Thoughts on “Why Cyberculture?” By David Bell

         The growing inventions of technology have swept the world up in the latter years of the 20th century and have become “out of this world” so far in the 21st century. David Bell reflects his ideas and the ideas of other theorists to explain why the earth’s growing technological advances came to be called cyberculture.
            David Bell uses the terms cybernetics, cyberspace, and cyberpunk, all words that stemmed and are all linked from cyberculture. The term cybernetics is  “the science of communication and control in living beings or machines” (60). Bell explains that a scientist, Norbert Wiener, who published many best selling books that dealt with the idea of “teleological mechanisms”, developed the term as early as the 1940s.
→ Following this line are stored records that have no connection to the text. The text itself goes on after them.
Lemma update_proposals_spec_witness :
  exists (w' : sworld) p', update_proposals [Samples.vote "c" 7 1 0; Samples.vote "b" 7 1 0] None proposed = Ret tt w' /\
    find_proposal (block_proposals (w_state w')) 1 (Samples.hash 7) 0 = Some p' /\
    Samples.vote "c" 7 1 0 ∈ p_received_confirmations p'.
Proof.
  destruct (update_proposals_spec (A := Z) (T := Samples.tx) (Samples.vote "c" 7 1 0) [Samples.vote "b" 7 1 0] None proposed)
    as (w' & p' & Hr & _ & Hf & Hc & _).
  - apply after_wf.
  - exists w', p'. split_and!; [exact Hr|exact Hf|]. apply Hc. left. left.
Defined.

(** The round has changed while the block was executed. *)
Lemma execution_ended_panics_witness :
  panicked (on_block_execution_ended (A := Z) (T := Samples.tx) b1 [Samples.hash 3]
    (after [Msg.BlockFromPeer b1 (Samples.vote "b" 7 1 0) [Samples.hash 3]; Msg.BlockElectionFailed 1 1])) = true /\
  panicked (on_block_execution_ended (A := Z) (T := Samples.tx) b1 [Samples.hash 3] proposed) = false.
Proof.
  split.
  - rewrite (execution_ended_panics b1 [Samples.hash 3]) by apply after_wf. vm_compute. reflexivity.
  - rewrite (execution_ended_panics b1 [Samples.hash 3]) by apply after_wf. vm_compute. reflexivity.
Defined.

Lemma verify_confirmations_rejects_witness :
  verify_confirmations_from_peer [Samples.vote "d" 7 1 0] None proposed = Ret tt proposed.
Proof.
  apply verify_confirmations_rejects. left. constructor. left. unfold is_a_player.
  intros H. apply list_elem_of_In in H. vm_compute in H. destruct H as [H|[H|[H|[]]]]; discriminate.
Defined.

Lemma check_next_round_best_witness :
  exists p, snd (find_round 1 0 (block_proposals (w_state proposed))) = Some p /\ p_round p = 0.
Proof.
  destruct (snd (find_round 1 0 (block_proposals (w_state proposed)))) as [p|] eqn:E.
  - exists p. split; [reflexivity|].
    exact (proj1 (check_next_round_best (A := Z) (T := Samples.tx) 1 0 proposed p (after_wf _) E)).
  - vm_compute in E. discriminate.
Defined.

Lemma exit_poll_after_reset_witness :
  proposal_exit_poll (w_state (exec_world (reset_proposals (A := Z) (T := Samples.tx) (Samples.hash 7) 1
    (upd (set_proposal_exit_poll [(1, 0); (2, 0)]) proposed)))) = [(1, 0)].
Proof. rewrite (exit_poll_after_reset (Samples.hash 7) 1); [reflexivity|]. vm_compute. reflexivity. Defined.

Lemma draw_new_leader_spec_witness :
  exists (w' : sworld) x, draw_new_leader b1 (World state [Delivered (Res.GetDRandNum 4)] (10, []) []) = Ret tt w' /\
    (leader (w_state w'), x) ∈ [("a", 1); ("b", 2); ("c", 3)] /\ 0 < x.
Proof.
  destruct (draw_new_leader_spec (A := Z) (T := Samples.tx) b1
    (World state [Delivered (Res.GetDRandNum 4)] (10, []) []) 4 []) as (w' & x & H1 & H2 & H3 & _).
  - split_and!; [|reflexivity|].
    + apply NoDup_ListNoDup. repeat constructor; simpl; intuition discriminate.
    + repeat constructor; lia.
  - vm_compute. reflexivity.
  - vm_compute. discriminate.
  - reflexivity.
  - vm_compute. split; discriminate.
  - by exists w', x.
Defined.

Lemma weighted_ids_spec_witness :
  Players.count_occ_string (Players.get_weighted_player_ids abc) "c" = 3%nat.
Proof.
  apply (weighted_ids_spec abc 2 "c" 3); [|reflexivity|reflexivity]. split_and!; [|reflexivity|].
  - apply NoDup_ListNoDup. repeat constructor; simpl; intuition discriminate.
  - repeat constructor; lia.
Defined.

Lemma zero_weights_request_witness :
  Sent DRandService (MkComm (KReq (Req.GetDRandNum u64_max)) (Some ConsensusService)) ∈
    w_out (exec_world (draw_new_leader (A := Z) (T := Samples.tx) b1
      (World (set_players (Players.Mk ["a"; "b"] [0; 0]) state) [] (10, []) []))) \/
  head (w_answers (World (set_players (Players.Mk ["a"; "b"] [0; 0]) state) [] (10, []) [] : sworld)) = Some Disconnected.
Proof.
  apply (zero_weights_request b1); [vm_compute; reflexivity|]. repeat constructor.
Defined.
End ConsensusSample.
Wiener brought about ideas and relationships between humans and machines.   To Bell, the term cyberspace is vastly imaginative and very “sci-fi” like, and believes that is how the future is meant to be. He thinks that cyberspace involves many different types of technologies such as digital animation, cell phones, medical equipment, iPods, and much more. Bell gives recognition to William Gibson, writer of Neuromancer a novel that came out of the cyberpunk genre, in coining the term cyberspace in to describe the setting of computer operation stations that characters would get linked into.  According to this reading, cyberspace involves technologies, and or humans that experience the use of these technologies.  It also involves people affected by technological advances who can tell of their experiences through stories and the use of imagery. The phrase cyberpunk goes back to the 1980s and is a word that is used in the genres of science fiction texts, and film. Its main focus is on the uses and effects of new technologies like, computers, and promotes images of cyberspace and other artificial intelligence. A prime example of cyberpunk in film is the movie Blade Runner, made in 1982.
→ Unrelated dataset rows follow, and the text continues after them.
(* ===== verification/ConsensusNetwork.v ===== *)
(** * The consensus of a network of nodes

    The consensus services of several nodes, each with its own state and key, that
    receive messages in any order. What a node receives from its peers are
    confirmations that some node has cast. Within a round no two nodes start the
    consolidation of different blocks of a height; across rounds they can. *)

From stdpp Require Import base gmap strings list fin_maps relations.
From S2P Require Import Prelude Exec Hash Crypto CoreModels Samples Messages ConsensusService ConsensusTheorems ConsensusSafety.
Open Scope Z_scope.
Import ConsensusService.

#[local] Arguments should_player_vote : simpl never.
#[local] Arguments already_voted : simpl never.

Section network.
Context `{Hring : Ring} {A B C T : Type} `{HeqC : EqDecision C}
  `{!Executable B, !Confirmable C, !ExecutableLaws B, !ConfirmableLaws C}.

Abbreviation cworld := (world (t (B := B) (C := C)) (Effect A B C T) (Answer A B C T)).
Implicit Types (w : cworld) (ws : list cworld) (s : t (B := B) (C := C)) (p : BlockProposal B C) (K : C -> Prop).

(** The players while the chain has a height: the same on every node, as the WASM
    services of the nodes tell them (the database decides them). *)
Variable players_at : Z -> list string.

(** ** What a node has sent *)

(** The confirmations the service sends out as its own *)
Definition cast_of (e : Effect A B C T) : option C :=
  match e with
  | Sent NodeInterface (MkComm (KMsg (Msg.PropagateConfirmationToPeers c)) _) => Some c
  | Sent NodeInterface (MkComm (KMsg (Msg.PropagateBlockToPeers _ c _)) _) => Some c
  | _ => None
  end.
Definition casts (es : list (Effect A B C T)) : list C := omap cast_of es.

(** The consolidations it starts, with the confirmations *)
Definition consolidation_of (e : Effect A B C T) : option (B * list C) :=
  match e with
  | Sent NodeInterface (MkComm (KMsg (Msg.StartBlockConsolidation b cs _)) _) => Some (b, cs)
  | _ => None
  end.
Definition consolidations (es : list (Effect A B C T)) : list (B * list C) := omap consolidation_of es.

Lemma casts_app es es' : casts (es ++ es') = casts es ++ casts es'.
Proof. apply omap_app. Qed.

Lemma consolidations_app es es' : consolidations (es ++ es') = consolidations es ++ consolidations es'.
Proof. apply omap_app. Qed.

Lemma votes_casts es : votes es = map (fun c => (get_block_height c, get_block_round c)) (casts es).
Proof.
  induction es as [|e es IH]; [done|]. change (e :: es) with ([e] ++ es).
  rewrite votes_app, casts_app, map_app, IH. f_equal. clear IH.
  destruct e as [to [k rc]| | | |]; try done. destruct to; try done. destruct k as [m|]; [|done]. by destruct m.
Qed.

(** ** A sound node

    [K] tells which confirmations have been cast by the nodes. *)

Definition about (hash : Hash) (n r : Z) (c : C) : Prop :=
  get_block_hash c = hash /\ get_block_height c = n /\ get_block_round c = r.

(** A proposal holds distinct confirmations, cast for it, and its own block. *)
Definition sound_proposal K (n : Z) (p : BlockProposal B C) : Prop :=
  Forall (fun c => about (p_block_hash p) n (p_round p) c /\ K c) (p_received_confirmations p) /\
  NoDup (p_received_confirmations p) /\
  match p_block p with Some (b, _) => get_hash b = p_block_hash p | None => True end.

Definition sound_proposals K (bp : BlockProposals.t B C) : Prop :=
  Forall (fun entry => Forall (sound_proposal K (fst entry)) (snd entry)) bp.

(** What stands behind a consolidation: distinct confirmations of the block, for its height
    and one round, cast by the players of the height below, more than half as many as they *)
Definition certificate K (e : B * list C) : Prop :=
  exists h r, is_u64 h /\ NoDup (snd e) /\
    Forall (fun c => about (get_hash (fst e)) (h +u64 1) r c /\ K c /\ get_player_id c ∈ players_at h) (snd e) /\
    len (players_at h) < 2 * len (snd e).

Definition players_known s : Prop :=
  Players.players_ids (players s) = players_at (height s) /\ is_u64 (height s).

(** The confirmations the node signs carry its own id. *)
Definition identified s : Prop :=
  forall hash n r,
    get_player_id (conf_sign (keypair s) (conf_new hash n r (Keys.public_key (keypair s)))) = node_id s.

Record good K w : Prop := {
  g_wf : proposals_wf (w_state w);
  g_props : sound_proposals K (block_proposals (w_state w));
  g_certs : Forall (certificate K) (consolidations (w_out w));
  g_players : players_known (w_state w);
  g_id : identified (w_state w);
  g_casts : Forall (fun c => get_player_id c = node_id (w_state w)) (casts (w_out w))
}.

(** What a run of a sound node does: nothing cast is undone, and the node stays sound, if
    [K] holds of what it has cast in the end. *)
Definition later w w' : Prop :=
  node_id (w_state w') = node_id (w_state w) /\ forall c, c ∈ casts (w_out w) -> c ∈ casts (w_out w').
Definition vouched K w w' : Prop :=
  later w w' /\ (Forall K (casts (w_out w')) -> good K w -> good K w').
             While terms, like cyberspace and cybernetics, are claimed by specific people, cyberculture is not. The origins are uncertain.  Bell gives us his definition as this: “cyberculture is a way of thinking about how people and digital technologies interact, how we live together… ways of life in cyberspace, or ways of life shaped by cyberspace, where cyberspace is a matrix of embedded practices and representations” (62).  I can totally understand Bell’s point of view. Cyberculture involves the evolving relationships with new technologies and humans and making it part of their culture. Bell brings up an interesting point stated by Paul Taylor. Taylor describes everyday interactions with cyberculture as “living in the gap” (63). He means that everyone utilizing technology is living in the gap, and people who do not, are living in a more archaic pre-cyberculture reality. This assertion goes along with the term, technological determinism, which is how technology and society shape each other.           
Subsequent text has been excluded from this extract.